Borgate, si fa il punto

ROMA – Si riparla seriamente e sinergicamente – tra urbanisti, storici, sociologi, politologi – di periferie. O meglio di “borgate”, vecchia parola che merita di venir riesumata dal lessico metropolitano del secolo scorso perché l’evoluzione in “periferie”, ormai del tutto interne alla città consolidata, non ha cancellato identità locali emerse prima e dopo la seconda guerra. Un fenomeno squisitamente romano, al centro della giornata di studi del 5 ottobre alla Casa della Memoria e della Storia in via San Francesco di Sales 5 (Trastevere), nell’ambito di BorGate, la mostra con le foto di Pasquale Liguori. La giornata serve a inquadrare la questione e a vederne le derivazioni odierne. E dunque i relatori affrontano origini, tipologie, modelli abitativi delle borgate; l’evoluzione urbanistica di Roma tra epoca fascista e dopoguerra con la “zonizzazione” in quartieri socialmente connotati; le ricerche sociologiche del gruppo di Franco Ferrarotti a partire dagli anni ’60; le politiche per le borgate dal sindaco Petroselli in poi; le dinamiche attuali, infine, delle borgate evolute in quartieri.
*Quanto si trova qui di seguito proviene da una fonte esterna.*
(* ===== verification/ProcessTable.v ===== *)
(** * The process table of Linux

    How the worker reads [/proc]: the fields of a [stat] record, the members of a process group
    ([runner.py]) and the descendants of a process ([contained_host.py]), found by a worklist. *)

From S2P Require Import Prelude Text Json Checks Evidence Floats JsonCodec.
From stdpp Require Import pretty.
#[local] Open Scope Z_scope.

(** ** Records *)

Record ProcessRecord := {
  process_id : Z;
  parent_process_id : Z;
  process_group_id : Z;
  state : string;
}.

Definition LINUX_TERMINAL_PROCESS_STATES : list string := ["X"; "x"; "Z"].
Definition LINUX_STAT_MIN_FIELDS : nat := 3.

(** The text after the last [")"], less one character more: [value[value.rfind(")") + 2:]] *)
Fixpoint after_last (c : ascii) (l : list ascii) : option (list ascii) :=
  match l with
  | [] => None
  | x :: l' =>
      match after_last c l' with
      | Some rest => Some rest
      | None => if bool_decide (x = c) then Some l' else None
      end
  end.

(** [text.split()] *)
Fixpoint words_from (word l : list ascii) : list (list ascii) :=
  match l with
  | [] => if bool_decide (word = []) then [] else [word]
  | c :: l' =>
      if is_space c then (if bool_decide (word = []) then [] else [word]) ++ words_from [] l'
      else words_from (word ++ [c]) l'
  end.
Definition words (l : list ascii) : list (list ascii) := words_from [] l.

(** [int(text)]: a sign, and digits with single underscores between them *)
Fixpoint digits_after (l : list ascii) : option (list ascii) :=
  match l with
  | [] => Some []
  | c :: l' =>
      if is_digit c then option_map (cons c) (digits_after l')
      else if ord c =? 95 then match l' with
                               | d :: l'' => if is_digit d then option_map (cons d) (digits_after l'') else None
                               | [] => None
                               end
      else None
  end.
Definition unsigned (l : list ascii) : option Z :=
  match l with
  | c :: _ => if is_digit c then option_map int_of_digits (digits_after l) else None
  | [] => None
  end.
Definition py_int (l : list ascii) : option Z :=
  match l with
  | c :: l' => if ord c =? 45 then option_map Z.opp (unsigned l') else if ord c =? 43 then unsigned l' else unsigned l
  | [] => None
  end.

Definition stat_fields (value : list ascii) : list (list ascii) :=
  match after_last (chr 41) value with Some rest => words (drop 1 rest) | None => [] end.

(** [_parse_linux_process_stat] *)
Definition parse_linux_process_stat (value : string) : option (Z * string) :=
  match stat_fields (to_chars value) with
  | state :: _ :: group :: _ =>
      match py_int group with Some process_group_id => Some (process_group_id, of_chars state) | None => None end
  | _ => None
  end.

(** [_parse_linux_stat] *)
Definition parse_linux_stat (value : string) (process_id : Z) : option ProcessRecord :=
  match stat_fields (to_chars value) with
  | state :: parent :: group :: _ =>
      match py_int parent, py_int group with
      | Some parent_process_id, Some process_group_id =>
          Some {| process_id := process_id; parent_process_id := parent_process_id;
                  process_group_id := process_group_id; state := of_chars state |}
      | _, _ => None
      end
  | _ => None
  end.

(** ** Directories of processes *)

(** What reading the record of one process gave: its text, nothing because it is gone
    ([FileNotFoundError], [ProcessLookupError], ENOENT, ESRCH), or another error. *)
Inductive StatRead := StatText (text : string) | Vanished | Unreadable.

(** The entries of [/proc], in the order they are listed *)
Notation ProcListing := (list (string * StatRead)).

(** [name.isdecimal()] and [int(name)] *)
Definition decimal_name (name : string) : option Z :=
  let l := to_chars name in
  if negb (bool_decide (l = [])) && forallb is_digit l then Some (int_of_digits l) else None.

(** [d[k] = v] *)
Fixpoint set_item {A} (k : Z) (v : A) (d : list (Z * A)) : list (Z * A) :=
  match d with
  | [] => [(k, v)]
  | (k', v') :: d' => if k =? k' then (k, v) :: d' else (k', v') :: set_item k v d'
  end.

(** The loop of [_linux_process_group_members] *)
Fixpoint group_members (group : Z) (members : list (Z * string)) (listing : ProcListing) : option (list (Z * string)) :=
  match listing with
  | [] => Some members
  | (name, read) :: rest =>
      match decimal_name name with
      | None => group_members group members rest
      | Some pid =>
          match read with
          | Vanished => group_members group members rest
          | Unreadable => None
          | StatText text =>
              match parse_linux_process_stat text with
              | None => None
              | Some (member_group, state) =>
                  group_members group (if member_group =? group then set_item pid state members else members) rest
              end
          end
      end
  end.

(** [_linux_process_group_members]; [None] for a listing stands for a host without a usable [/proc]. *)
Definition linux_process_group_members (listing : option ProcListing) (group : Z) : option (list (Z * string)) :=
  match listing with Some l => group_members group [] l | None => None end.

(** The loop of [_linux_process_table]; [None] where it raises *)
Fixpoint table_of (records : list (Z * ProcessRecord)) (listing : ProcListing) : option (list (Z * ProcessRecord)) :=
  match listing with
  | [] => Some records
  | (name, read) :: rest =>
      match decimal_name name with
      | None => table_of records rest
      | Some pid =>
          match read with
          | Vanished => table_of records rest
          | Unreadable => None
          | StatText text =>
              match parse_linux_stat text pid with
              | None => None
              | Some record => table_of (set_item pid record records) rest
              end
          end
      end
  end.

(** [_linux_process_table] *)
Definition linux_process_table (listing : option ProcListing) : option (list ProcessRecord) :=
  match listing with Some l => option_map (map snd) (table_of [] l) | None => None end.

(** ** Descendants *)

Section descendants.
Context (records : list ProcessRecord).

(** [children.get(parent, [])] *)
Definition children_of (parent : Z) : list ProcessRecord := filter (fun r => parent_process_id r = parent) records.

(** [child.process_id in descendants] *)
Definition known (pid : Z) (found : list ProcessRecord) : bool := bool_decide (pid ∈ map process_id found).

(** The inner loop: the children that are new are noted and put on the stack. *)
Definition visit (acc : list ProcessRecord * list Z) (child : ProcessRecord) : list ProcessRecord * list Z :=
  if known (process_id child) acc.1 then acc else (acc.1 ++ [child], process_id child :: acc.2).

(** The outer loop; the head of [pending] is the end of the list in the source. *)
Fixpoint search (fuel : nat) (pending : list Z) (found : list ProcessRecord) : option (list ProcessRecord) :=
  match pending with
  | [] => Some found
  | parent :: pending' =>
      match fuel with
      | O => None
      | S fuel' => let '(found', pending'') := foldl visit (found, pending') (children_of parent) in search fuel' pending'' found'
      end
  end.

(** [_linux_descendants] of one snapshot; every process is put on the stack once. *)
Definition linux_descendants (parent : Z) : option (list ProcessRecord) := search (S (length records)) [parent] [].

(** A process below another *)
Inductive descendant (root : Z) : Z -> Prop :=
| descendant_child r : r ∈ records -> parent_process_id r = root -> descendant root (process_id r)
| descendant_step r : r ∈ records -> descendant root (parent_process_id r) -> descendant root (process_id r).
End descendants.

(** ** The search finds the descendants *)

Lemma known_spec pid found : known pid found = true <-> pid ∈ map process_id found.
Proof. apply bool_decide_eq_true. Qed.

Section search_proofs.
Context (records : list ProcessRecord) (root : Z).

(** What holds between two turns of the outer loop *)
Record searching (pending : list Z) (found : list ProcessRecord) : Prop := {
  se_nodup : NoDup (map process_id found);
  se_from : forall r, r ∈ found -> r ∈ records /\ descendant records root (process_id r);
  se_pending : forall p, p ∈ pending -> p = root \/ p ∈ map process_id found;
  se_closed : forall p r, p = root \/ p ∈ map process_id found -> p ∉ pending ->
    r ∈ records -> parent_process_id r = p -> process_id r ∈ map process_id found;
}.

Lemma visit_all children : (forall r, r ∈ children -> r ∈ records /\ descendant records root (process_id r)) ->
  forall found pending found' pending',
  NoDup (map process_id found) ->
  (forall r, r ∈ found -> r ∈ records /\ descendant records root (process_id r)) ->
  foldl visit (found, pending) children = (found', pending') ->
  exists added, found' = found ++ added /\ pending' = rev (map process_id added) ++ pending /\
    NoDup (map process_id found') /\
    (forall r, r ∈ found' -> r ∈ records /\ descendant records root (process_id r)) /\
    (forall r, r ∈ children -> process_id r ∈ map process_id found').
Proof.
  induction children as [|c children IH]; intros Hc found pending found' pending' Hnd Hfrom H.
  - injection H as <- <-. exists []. rewrite app_nil_r. split_and!; try done. by intros r ?%elem_of_nil.
  - cbn [foldl] in H. unfold visit at 2 in H. cbn [fst snd] in H.
    assert (Hc' : forall r, r ∈ children -> r ∈ records /\ descendant records root (process_id r)) by (intros; apply Hc; by right).
    destruct (known (process_id c) found) eqn:Hk.
    + destruct (IH Hc' _ _ _ _ Hnd Hfrom H) as (added & -> & -> & Hnd' & Hfrom' & Hall). exists added. split_and!; try done.
      intros r [->|Hr]%elem_of_cons; [|by apply Hall]. apply known_spec in Hk. rewrite map_app. apply elem_of_app. by left.
    + assert (Hnew : process_id c ∉ map process_id found) by (intros Hin%known_spec; congruence).
      apply IH in H as (added & -> & -> & Hnd' & Hfrom' & Hall); [|done| |].
      * exists (c :: added). rewrite <- !app_assoc. split_and!; try done.
        -- cbn [map rev app]. by rewrite <- app_assoc.
        -- by rewrite <- app_assoc in Hnd'.
        -- intros r Hr. apply Hfrom'. by rewrite <- app_assoc.
        -- intros r [->|Hr]%elem_of_cons; [|specialize (Hall _ Hr); by rewrite <- app_assoc in Hall].
           rewrite map_app. cbn. apply elem_of_app. right. by left.
      * rewrite map_app. apply NoDup_app. split_and!; [done| |apply NoDup_singleton].
        intros x Hx Hx'%list_elem_of_singleton. by subst.
      * intros r [Hr|Hr%list_elem_of_singleton]%elem_of_app; [by apply Hfrom|subst]. apply Hc. by left.
Qed.
Definition quiet_listing : ProcListing := [entry 1 0 1 "S"; entry 10 1 10 "S"; ("self", Unreadable)].

Definition sample_kernel (listing : nat -> option ProcListing) (ended : option Z) : Kernel :=
  {| k_own_pid := 10; k_proc_self := fun _ => true; k_prctl_found := fun _ => true; k_prctl_set := fun _ => 0; k_prctl_get := fun _ => (0, 1); k_read := fun _ => payload_of ["python"; "-m"; "pytest"];
     k_spawn := fun _ _ => Some 20; k_wait := fun _ => ended; k_waitpid := fun _ => None; k_listing := listing;
     k_killpg := fun _ _ _ => NoSuchProcess; k_kill := fun _ _ _ => Delivered; k_monotonic := fun n => (Z.of_nat n # 100)%Q |}.

Definition fresh_host : HostState := {| h_turn := 0; h_log := [] |}.

Lemma strict_host_verified_witness :
  let kernel := sample_kernel (fun _ => Some quiet_listing) (Some 0) in
  exists argv pid ended evs,
    h_log (main kernel 4 fresh_host).2 = [] ++ [Spawned argv (Some pid); TargetEnded ended] ++ evs /\
    (exists n text, k_read kernel n = Some text /\
       decode_payload (of_chars (take (Z.to_nat (MAX_PAYLOAD_BYTES + 1)) (to_chars text))) = Ok argv) /\
    quiet_end evs /\ (0 = 0 -> ended = Some 0 /\ undisturbed evs).
Proof.
  intros kernel. apply (strict_host_verified kernel 4 fresh_host 0 (main kernel 4 fresh_host).2); vm_compute; reflexivity.
Defined.

Lemma payload_round_trip_witness :
  let argv := ["python"; "-m"; "pytest"] in
  let text := dumps true (JObj [("argv", JList (map JStr argv))]) in
  decode_payload text = Ok argv /\
  forall raw accepted, decode_payload raw = Ok accepted ->
    str_length raw <= MAX_PAYLOAD_BYTES /\ accepted <> [] /\ Z.of_nat (length accepted) <= MAX_ARGUMENT_COUNT /\
    Forall (fun a => bad_argument a = false) accepted.
Proof.
  intros argv text. apply (payload_round_trip argv text); [vm_compute; reflexivity|done|vm_compute; discriminate|].
  repeat constructor; vm_compute; reflexivity.
Defined.

(** A background process that the target left is killed and reported. *)
Example descendant_reported :
  let listing n := Some (if (n <? 13)%nat then entry 30 10 30 "S" :: quiet_listing else quiet_listing) in
  (main (sample_kernel listing (Some 0)) 8 fresh_host).1 = Ok HOST_DESCENDANT_REAPED.
Proof. vm_compute. reflexivity. Qed.

(** A process that only the last look sees alive, and that ends by itself, is not reported. *)
Example late_descendant_unreported :
  let listing n := Some (if (n =? 14)%nat then entry 30 10 30 "S" :: quiet_listing else quiet_listing) in
  let run := main (sample_kernel listing (Some 0)) 8 fresh_host in
  run.1 = Ok 0 /\
  existsb (fun e => match e with Snapshot l => negb (bool_decide (map process_id (live_descendants None l) = [])) | _ => false end)
    (h_log run.2) = true.
Proof. vm_compute. auto. Qed.
(** The processes are settled: quiescence is proven. *)
Lemma settle_processes_left s st rs s' st' rs' : watched s st rs -> is_Some (s_returncode s) ->
  settle_processes st rs s = (Ok (Left st' rs'), s') ->
  quiescent strict s' /\ st' <> "succeeded" /\ (rs' = None -> rs = None /\ adds unsignalled s s' /\ (strict = false -> since s s' (GroupSeen false))).
Proof.
  intros Hw [code Hcode] H. assert (Hst : st <> "succeeded") by (destruct Hw as [[-> _]|[Hin _]]; [done|set_solver]).
  unfold Runner.settle_processes in H. destruct strict eqn:Hstrict.
  - inv_run H. rewrite Hcode in H. destruct (cleanup_verified _) eqn:Hv; cbn [negb] in H; [|unfold return_ in H; by inv_run H].
    destruct (had_descendants _); inv_run H; simplify_eq; (split_and!; [by exists code|done|done]).
  - case_bool_decide as Hin.
    + apply bind_ok in H as (reaped & s1 & H1 & H). apply handle_ok in H1 as [H1|(e & k & s2 & _ & Hk & H1)].
      2: { destruct (is_os_error e || is_runtime_error e); [|done]. injection Hk as <-. inv_run H1. unfold return_ in H. by inv_run H. }
      apply bind_ok in H1 as (b & s2 & H2 & H1). inv_run H1.
      pose proof (always_ok _ _ _ _ _ (adds_reap os (fun _ => True) ltac:(done) ltac:(done) ltac:(done) _ _) H2) as Ha.
      unfold reap_unexpected_descendants_after_exit in H2. apply bind_ok in H2 as ([alive details] & s3 & H3 & H2).
      destruct alive; cbn [negb] in H2; inv_run H2; inv_run H; simplify_eq.
      * split_and!; [|done|done]. exists code. split; [by eapply adds_code|]. by eapply terminate_posix_gone.
      * pose proof (observation_since _ _ _ _ _ H3) as Hseen. split_and!; [|done|].
        -- exists code. split; [by eapply adds_code|]. eexists. split; [eapply since_in, Hseen|by left].
        -- intros Hn. split_and!; [done| |done]. by eapply always_ok; [apply observation_unsignalled|].

    + inv_run H. simplify_eq. destruct Hw as [[-> _]|(_ & [reason ->] & Hg)]; [set_solver|]. split_and!; [|done|done].
      exists code. split; [done|]. by apply Hg.
Qed.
Prendono la parola studiosi e accademici di chiara fama, da Luciano Villani a Lidia Piccioni, da Walter Tocci a Carlo Cellamare. Coordina Alessandro Portelli. Seguirà, il 18 ottobre, un altro meeting di approfondimento sul tema La lotta per la casa. Il tutto è organizzato da Roma Capitale (Assessorato Crescita Culturale, Dipartimento Cultura) con Zètema.